- [Task]: Print the lines that run from the line with "The scan of" to the line with "program does hold", keeping both end lines, exactly as they appear in the entries below, and nothing else.

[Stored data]
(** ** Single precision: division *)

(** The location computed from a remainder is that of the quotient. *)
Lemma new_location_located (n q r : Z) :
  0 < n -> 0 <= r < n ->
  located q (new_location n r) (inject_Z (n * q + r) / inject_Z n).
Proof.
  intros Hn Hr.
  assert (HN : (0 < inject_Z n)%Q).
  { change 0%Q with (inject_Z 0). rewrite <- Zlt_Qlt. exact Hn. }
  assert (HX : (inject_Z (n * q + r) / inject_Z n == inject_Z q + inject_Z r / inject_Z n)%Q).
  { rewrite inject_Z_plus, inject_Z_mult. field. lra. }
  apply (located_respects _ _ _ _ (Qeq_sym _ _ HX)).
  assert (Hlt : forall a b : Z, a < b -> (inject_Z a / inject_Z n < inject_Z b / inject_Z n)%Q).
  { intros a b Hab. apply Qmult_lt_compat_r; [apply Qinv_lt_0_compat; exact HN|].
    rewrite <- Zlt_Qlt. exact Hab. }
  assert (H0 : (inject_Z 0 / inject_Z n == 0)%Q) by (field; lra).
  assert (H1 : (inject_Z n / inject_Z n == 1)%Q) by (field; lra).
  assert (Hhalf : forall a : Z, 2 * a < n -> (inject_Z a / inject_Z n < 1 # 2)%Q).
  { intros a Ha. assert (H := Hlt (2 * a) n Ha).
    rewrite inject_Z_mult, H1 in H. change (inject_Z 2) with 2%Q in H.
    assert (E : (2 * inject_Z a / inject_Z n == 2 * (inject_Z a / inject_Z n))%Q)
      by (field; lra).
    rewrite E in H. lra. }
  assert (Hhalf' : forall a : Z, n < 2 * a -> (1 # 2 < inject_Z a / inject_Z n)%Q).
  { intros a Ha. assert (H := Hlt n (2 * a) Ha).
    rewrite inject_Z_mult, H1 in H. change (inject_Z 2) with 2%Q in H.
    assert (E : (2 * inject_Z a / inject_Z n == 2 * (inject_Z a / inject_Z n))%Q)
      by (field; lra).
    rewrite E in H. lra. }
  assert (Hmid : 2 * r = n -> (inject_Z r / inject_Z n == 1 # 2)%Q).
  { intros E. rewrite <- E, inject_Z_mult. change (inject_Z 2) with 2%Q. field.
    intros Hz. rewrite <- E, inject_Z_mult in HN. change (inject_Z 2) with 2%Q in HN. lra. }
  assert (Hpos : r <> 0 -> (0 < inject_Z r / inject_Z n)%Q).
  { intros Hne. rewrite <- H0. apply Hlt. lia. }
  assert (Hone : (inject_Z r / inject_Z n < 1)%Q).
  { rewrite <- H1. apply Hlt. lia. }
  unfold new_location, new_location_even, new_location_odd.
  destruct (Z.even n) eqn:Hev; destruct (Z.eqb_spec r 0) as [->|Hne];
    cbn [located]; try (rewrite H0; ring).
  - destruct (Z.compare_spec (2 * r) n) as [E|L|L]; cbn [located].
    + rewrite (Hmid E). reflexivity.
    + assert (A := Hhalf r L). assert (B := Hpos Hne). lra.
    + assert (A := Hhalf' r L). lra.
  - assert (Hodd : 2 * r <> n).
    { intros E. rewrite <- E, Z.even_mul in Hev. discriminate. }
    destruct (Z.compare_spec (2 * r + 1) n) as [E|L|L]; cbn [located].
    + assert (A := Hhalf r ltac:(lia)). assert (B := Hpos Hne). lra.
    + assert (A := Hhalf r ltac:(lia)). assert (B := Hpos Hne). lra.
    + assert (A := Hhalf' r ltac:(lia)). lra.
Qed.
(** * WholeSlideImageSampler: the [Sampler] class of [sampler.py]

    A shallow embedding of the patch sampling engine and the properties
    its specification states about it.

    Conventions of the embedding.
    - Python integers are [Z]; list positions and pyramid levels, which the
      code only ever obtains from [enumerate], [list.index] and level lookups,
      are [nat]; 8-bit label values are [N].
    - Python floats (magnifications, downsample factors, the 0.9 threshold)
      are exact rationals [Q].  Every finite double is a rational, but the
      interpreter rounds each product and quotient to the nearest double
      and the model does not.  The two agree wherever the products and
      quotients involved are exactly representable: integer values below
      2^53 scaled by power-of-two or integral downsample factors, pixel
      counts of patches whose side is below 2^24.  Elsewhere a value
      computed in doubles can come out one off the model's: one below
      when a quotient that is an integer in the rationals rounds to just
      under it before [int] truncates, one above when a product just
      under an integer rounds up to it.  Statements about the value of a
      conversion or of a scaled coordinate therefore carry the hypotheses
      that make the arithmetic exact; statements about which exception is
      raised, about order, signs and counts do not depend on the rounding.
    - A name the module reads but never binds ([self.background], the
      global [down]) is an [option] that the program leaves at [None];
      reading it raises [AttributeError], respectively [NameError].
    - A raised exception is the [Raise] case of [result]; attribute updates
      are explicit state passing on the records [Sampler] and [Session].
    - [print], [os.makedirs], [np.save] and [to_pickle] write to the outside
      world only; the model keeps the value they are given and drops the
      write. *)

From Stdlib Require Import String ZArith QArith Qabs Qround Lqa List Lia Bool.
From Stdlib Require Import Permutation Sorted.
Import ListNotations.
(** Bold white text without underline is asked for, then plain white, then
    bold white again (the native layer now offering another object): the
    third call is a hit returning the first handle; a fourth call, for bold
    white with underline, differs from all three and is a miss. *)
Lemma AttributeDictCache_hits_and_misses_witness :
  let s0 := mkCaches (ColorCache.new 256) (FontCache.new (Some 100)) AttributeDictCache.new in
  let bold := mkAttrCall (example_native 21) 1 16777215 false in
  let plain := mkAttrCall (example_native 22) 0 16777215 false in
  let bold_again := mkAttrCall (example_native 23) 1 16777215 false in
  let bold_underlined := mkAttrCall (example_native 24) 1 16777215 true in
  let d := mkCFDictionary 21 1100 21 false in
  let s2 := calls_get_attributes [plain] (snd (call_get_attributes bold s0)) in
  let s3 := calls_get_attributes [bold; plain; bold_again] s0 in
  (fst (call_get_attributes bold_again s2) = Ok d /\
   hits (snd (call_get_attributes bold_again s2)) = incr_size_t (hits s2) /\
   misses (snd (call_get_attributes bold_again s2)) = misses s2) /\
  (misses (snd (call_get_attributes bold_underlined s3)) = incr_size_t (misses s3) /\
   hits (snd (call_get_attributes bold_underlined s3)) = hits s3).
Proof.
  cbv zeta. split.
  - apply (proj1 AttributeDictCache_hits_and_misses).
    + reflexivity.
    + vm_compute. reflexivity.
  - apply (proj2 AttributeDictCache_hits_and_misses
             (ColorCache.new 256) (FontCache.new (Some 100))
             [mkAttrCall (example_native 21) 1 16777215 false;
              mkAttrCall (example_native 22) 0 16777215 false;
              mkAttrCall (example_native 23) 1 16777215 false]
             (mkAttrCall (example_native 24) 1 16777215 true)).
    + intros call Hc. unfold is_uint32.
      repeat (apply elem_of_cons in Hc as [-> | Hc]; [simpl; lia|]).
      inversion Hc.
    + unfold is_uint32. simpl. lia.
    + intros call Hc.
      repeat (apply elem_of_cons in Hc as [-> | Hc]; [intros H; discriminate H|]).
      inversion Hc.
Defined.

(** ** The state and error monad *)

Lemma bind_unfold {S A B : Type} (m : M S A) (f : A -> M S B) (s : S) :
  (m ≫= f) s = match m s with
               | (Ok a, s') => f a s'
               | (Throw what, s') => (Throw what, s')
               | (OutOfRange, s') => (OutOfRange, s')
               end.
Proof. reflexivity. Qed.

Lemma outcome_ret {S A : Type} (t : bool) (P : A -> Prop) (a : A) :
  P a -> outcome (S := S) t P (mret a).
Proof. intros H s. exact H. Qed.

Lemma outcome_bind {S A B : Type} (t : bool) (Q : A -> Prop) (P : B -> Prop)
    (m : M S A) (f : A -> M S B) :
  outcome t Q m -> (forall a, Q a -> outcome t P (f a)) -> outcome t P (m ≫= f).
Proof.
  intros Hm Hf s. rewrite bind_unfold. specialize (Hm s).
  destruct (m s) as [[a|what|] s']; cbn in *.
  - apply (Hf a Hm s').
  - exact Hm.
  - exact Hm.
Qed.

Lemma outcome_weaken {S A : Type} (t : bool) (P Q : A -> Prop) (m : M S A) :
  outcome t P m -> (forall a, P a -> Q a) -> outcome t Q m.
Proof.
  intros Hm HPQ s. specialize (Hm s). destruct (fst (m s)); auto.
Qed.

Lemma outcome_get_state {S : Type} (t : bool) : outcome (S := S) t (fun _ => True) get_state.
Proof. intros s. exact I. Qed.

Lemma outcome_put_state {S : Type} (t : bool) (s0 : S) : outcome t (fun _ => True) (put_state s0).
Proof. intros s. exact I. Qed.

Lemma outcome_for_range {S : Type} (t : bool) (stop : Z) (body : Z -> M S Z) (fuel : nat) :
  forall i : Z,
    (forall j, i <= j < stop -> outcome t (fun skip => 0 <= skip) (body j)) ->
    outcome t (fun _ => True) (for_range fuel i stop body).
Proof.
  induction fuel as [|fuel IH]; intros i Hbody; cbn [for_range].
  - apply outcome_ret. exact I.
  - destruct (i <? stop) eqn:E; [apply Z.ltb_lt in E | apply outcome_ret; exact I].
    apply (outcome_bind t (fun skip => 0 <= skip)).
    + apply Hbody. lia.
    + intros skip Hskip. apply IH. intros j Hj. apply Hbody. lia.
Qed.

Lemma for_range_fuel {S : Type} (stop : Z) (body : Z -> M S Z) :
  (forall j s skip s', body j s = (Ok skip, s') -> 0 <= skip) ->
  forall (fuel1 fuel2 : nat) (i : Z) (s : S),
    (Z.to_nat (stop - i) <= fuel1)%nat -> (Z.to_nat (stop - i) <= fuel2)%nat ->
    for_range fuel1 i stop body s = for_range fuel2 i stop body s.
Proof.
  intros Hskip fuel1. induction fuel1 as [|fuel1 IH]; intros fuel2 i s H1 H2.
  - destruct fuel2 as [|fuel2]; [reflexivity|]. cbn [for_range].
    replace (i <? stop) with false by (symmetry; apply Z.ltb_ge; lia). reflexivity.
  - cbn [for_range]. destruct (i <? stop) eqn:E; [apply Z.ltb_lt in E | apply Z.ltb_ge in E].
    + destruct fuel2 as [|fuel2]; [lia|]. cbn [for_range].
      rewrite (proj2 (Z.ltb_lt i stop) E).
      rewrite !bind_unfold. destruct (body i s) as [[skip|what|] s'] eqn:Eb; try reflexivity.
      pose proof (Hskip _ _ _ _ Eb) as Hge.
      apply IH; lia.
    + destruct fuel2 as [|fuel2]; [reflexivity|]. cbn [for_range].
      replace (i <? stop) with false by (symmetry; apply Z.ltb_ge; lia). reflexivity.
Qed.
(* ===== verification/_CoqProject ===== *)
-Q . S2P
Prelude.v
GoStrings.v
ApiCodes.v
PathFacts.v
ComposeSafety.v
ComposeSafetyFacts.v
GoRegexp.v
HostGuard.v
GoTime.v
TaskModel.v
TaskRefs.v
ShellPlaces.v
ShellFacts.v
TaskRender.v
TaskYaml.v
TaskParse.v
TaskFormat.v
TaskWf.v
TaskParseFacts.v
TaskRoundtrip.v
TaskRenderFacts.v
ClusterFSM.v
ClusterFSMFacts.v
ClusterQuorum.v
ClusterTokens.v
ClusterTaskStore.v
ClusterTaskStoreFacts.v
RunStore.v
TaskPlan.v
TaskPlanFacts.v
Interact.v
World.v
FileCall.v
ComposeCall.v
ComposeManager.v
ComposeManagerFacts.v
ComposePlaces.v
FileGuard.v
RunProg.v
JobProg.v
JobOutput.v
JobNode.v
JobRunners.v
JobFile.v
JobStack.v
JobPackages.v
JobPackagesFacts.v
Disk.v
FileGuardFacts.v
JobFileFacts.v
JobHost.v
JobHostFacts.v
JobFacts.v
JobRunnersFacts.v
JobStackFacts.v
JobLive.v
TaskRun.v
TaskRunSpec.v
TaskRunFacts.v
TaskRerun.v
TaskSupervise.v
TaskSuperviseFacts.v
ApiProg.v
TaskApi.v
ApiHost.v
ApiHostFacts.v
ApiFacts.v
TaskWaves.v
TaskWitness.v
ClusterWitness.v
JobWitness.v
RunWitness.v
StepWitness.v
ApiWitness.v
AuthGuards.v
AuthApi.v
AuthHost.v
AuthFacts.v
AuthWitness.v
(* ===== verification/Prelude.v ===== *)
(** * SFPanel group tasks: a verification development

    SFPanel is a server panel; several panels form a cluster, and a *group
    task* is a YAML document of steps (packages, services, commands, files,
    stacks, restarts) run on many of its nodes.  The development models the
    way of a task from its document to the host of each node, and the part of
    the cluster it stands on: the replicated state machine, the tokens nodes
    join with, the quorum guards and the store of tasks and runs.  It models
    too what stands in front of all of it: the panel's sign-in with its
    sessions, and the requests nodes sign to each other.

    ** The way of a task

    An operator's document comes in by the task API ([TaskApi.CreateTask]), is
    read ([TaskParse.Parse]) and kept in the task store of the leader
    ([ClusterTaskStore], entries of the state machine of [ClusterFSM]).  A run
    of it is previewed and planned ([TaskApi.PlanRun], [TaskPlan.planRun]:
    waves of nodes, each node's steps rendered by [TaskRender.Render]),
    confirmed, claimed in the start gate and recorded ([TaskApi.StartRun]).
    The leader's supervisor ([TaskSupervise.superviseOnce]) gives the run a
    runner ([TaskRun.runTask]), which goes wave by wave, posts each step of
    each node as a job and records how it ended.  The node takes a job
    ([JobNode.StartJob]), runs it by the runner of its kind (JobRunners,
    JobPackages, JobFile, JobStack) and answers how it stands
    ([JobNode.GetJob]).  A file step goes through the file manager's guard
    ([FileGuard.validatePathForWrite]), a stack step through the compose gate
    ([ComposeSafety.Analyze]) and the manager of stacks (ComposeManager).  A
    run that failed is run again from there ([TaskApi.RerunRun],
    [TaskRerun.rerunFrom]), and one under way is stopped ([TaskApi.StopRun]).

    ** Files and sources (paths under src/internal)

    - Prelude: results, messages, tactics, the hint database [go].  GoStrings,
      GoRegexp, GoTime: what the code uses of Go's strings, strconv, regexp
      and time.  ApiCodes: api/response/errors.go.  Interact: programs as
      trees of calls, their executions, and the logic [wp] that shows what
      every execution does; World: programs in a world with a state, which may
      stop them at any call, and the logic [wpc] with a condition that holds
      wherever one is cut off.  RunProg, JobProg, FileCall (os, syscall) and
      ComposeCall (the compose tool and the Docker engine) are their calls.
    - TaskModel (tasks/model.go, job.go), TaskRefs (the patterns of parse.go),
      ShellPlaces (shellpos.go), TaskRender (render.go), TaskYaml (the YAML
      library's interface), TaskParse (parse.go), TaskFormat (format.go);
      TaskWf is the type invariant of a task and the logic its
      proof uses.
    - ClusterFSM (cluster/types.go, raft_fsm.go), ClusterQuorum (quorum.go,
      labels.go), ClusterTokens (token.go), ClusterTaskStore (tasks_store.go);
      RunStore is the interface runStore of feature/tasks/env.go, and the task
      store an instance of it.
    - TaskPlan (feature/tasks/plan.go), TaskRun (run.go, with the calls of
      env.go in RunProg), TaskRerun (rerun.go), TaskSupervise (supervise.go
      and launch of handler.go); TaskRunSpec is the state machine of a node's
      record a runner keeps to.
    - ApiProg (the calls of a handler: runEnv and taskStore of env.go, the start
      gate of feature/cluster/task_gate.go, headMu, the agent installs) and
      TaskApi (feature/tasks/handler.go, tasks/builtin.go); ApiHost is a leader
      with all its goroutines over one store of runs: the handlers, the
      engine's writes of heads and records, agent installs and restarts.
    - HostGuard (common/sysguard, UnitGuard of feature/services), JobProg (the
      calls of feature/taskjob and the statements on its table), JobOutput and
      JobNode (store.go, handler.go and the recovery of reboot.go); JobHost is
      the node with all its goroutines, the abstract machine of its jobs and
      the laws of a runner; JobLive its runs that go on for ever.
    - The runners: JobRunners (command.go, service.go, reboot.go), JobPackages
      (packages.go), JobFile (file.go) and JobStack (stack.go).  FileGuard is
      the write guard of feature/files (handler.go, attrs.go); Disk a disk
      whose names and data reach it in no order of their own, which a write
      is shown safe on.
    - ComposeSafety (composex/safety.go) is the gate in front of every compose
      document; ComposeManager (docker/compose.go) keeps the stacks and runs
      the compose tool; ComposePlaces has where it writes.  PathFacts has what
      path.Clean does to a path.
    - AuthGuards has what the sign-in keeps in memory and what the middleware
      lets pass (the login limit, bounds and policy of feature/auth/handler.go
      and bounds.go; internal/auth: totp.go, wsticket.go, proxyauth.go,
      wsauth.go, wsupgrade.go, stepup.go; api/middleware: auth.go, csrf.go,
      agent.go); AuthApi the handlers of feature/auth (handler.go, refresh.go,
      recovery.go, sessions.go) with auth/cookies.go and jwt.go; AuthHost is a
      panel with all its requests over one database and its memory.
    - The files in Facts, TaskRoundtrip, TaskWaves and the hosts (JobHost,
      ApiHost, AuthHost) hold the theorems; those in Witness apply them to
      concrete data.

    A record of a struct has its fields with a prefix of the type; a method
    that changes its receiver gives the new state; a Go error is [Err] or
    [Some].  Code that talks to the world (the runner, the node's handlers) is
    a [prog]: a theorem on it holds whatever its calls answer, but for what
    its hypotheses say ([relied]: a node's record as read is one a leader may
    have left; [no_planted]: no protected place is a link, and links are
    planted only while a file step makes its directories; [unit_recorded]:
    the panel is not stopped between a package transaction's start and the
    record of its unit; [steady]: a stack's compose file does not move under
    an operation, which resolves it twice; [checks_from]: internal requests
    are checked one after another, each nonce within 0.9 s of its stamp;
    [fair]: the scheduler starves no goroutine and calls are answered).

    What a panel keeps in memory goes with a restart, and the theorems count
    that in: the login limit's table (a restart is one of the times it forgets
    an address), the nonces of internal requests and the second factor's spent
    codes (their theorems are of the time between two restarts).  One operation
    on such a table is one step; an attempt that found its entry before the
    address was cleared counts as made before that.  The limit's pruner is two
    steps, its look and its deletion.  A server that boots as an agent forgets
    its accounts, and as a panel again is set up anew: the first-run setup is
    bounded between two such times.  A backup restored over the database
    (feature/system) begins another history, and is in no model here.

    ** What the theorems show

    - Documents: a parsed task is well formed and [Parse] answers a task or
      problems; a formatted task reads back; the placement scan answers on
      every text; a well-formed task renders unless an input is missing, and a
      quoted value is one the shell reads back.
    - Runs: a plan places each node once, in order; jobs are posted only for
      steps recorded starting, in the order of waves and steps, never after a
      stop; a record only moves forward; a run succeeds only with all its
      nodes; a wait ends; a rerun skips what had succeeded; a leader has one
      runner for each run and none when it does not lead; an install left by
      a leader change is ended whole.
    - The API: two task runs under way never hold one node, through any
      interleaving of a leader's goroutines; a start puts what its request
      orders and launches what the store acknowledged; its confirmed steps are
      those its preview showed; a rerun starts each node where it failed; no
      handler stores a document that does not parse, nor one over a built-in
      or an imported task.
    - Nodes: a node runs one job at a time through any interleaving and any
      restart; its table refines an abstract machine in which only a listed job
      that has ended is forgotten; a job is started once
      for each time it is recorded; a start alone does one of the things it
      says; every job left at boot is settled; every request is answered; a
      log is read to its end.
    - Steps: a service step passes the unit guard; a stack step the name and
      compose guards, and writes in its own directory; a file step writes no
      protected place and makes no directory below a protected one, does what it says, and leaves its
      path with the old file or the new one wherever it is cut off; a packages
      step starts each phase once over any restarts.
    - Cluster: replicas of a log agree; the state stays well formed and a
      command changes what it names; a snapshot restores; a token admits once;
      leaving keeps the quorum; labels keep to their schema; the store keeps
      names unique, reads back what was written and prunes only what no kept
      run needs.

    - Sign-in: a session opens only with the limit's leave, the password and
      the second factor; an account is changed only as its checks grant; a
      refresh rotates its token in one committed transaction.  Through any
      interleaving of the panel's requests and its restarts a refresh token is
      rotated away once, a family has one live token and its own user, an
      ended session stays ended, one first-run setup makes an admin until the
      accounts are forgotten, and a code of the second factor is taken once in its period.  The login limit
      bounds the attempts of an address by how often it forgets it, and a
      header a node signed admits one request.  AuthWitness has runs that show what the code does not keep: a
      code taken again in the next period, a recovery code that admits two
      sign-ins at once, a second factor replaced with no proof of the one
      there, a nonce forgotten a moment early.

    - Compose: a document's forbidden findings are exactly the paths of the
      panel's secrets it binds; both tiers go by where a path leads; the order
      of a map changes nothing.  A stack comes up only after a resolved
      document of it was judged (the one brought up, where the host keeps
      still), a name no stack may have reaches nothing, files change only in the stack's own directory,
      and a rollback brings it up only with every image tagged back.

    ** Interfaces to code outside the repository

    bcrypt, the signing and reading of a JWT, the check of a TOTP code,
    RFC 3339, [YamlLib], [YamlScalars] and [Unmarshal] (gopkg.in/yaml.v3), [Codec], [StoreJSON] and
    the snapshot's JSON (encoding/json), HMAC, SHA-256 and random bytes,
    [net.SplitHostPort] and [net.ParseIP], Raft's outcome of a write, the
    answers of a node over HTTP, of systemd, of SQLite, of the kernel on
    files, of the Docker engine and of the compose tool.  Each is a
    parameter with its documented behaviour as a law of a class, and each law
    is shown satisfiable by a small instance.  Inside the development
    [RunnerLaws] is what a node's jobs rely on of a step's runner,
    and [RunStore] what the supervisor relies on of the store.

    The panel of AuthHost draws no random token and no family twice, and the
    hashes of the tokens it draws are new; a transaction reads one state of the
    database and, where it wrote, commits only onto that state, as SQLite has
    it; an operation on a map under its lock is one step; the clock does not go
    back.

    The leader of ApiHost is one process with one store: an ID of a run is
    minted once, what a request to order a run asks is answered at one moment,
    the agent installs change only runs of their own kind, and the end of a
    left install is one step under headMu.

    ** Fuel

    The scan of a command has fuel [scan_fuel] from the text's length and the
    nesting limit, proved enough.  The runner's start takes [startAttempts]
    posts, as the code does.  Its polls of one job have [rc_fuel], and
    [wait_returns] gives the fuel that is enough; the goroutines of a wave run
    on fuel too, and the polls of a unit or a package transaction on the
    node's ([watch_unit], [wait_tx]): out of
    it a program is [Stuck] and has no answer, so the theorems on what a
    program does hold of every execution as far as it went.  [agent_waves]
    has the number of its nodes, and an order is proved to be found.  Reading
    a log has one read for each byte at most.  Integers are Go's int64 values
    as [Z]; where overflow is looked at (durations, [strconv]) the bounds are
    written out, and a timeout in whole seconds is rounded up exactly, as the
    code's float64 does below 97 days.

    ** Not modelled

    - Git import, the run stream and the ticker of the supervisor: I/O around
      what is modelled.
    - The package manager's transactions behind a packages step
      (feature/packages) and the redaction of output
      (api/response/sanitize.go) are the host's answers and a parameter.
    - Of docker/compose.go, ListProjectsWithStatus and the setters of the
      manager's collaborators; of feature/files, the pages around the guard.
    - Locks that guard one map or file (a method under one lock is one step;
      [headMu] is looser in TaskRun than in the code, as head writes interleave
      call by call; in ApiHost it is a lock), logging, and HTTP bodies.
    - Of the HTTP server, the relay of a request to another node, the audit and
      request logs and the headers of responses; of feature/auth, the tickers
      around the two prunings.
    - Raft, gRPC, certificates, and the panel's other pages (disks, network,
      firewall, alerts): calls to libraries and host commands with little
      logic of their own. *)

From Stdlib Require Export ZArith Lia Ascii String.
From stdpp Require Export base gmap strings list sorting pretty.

- [Finished exercise]:
    The scan of a command has fuel [scan_fuel] from the text's length and the
    nesting limit, proved enough.  The runner's start takes [startAttempts]
    posts, as the code does.  Its polls of one job have [rc_fuel], and
    [wait_returns] gives the fuel that is enough; the goroutines of a wave run
    on fuel too, and the polls of a unit or a package transaction on the
    node's ([watch_unit], [wait_tx]): out of
    it a program is [Stuck] and has no answer, so the theorems on what a
    program does hold of every execution as far as it went.  [agent_waves]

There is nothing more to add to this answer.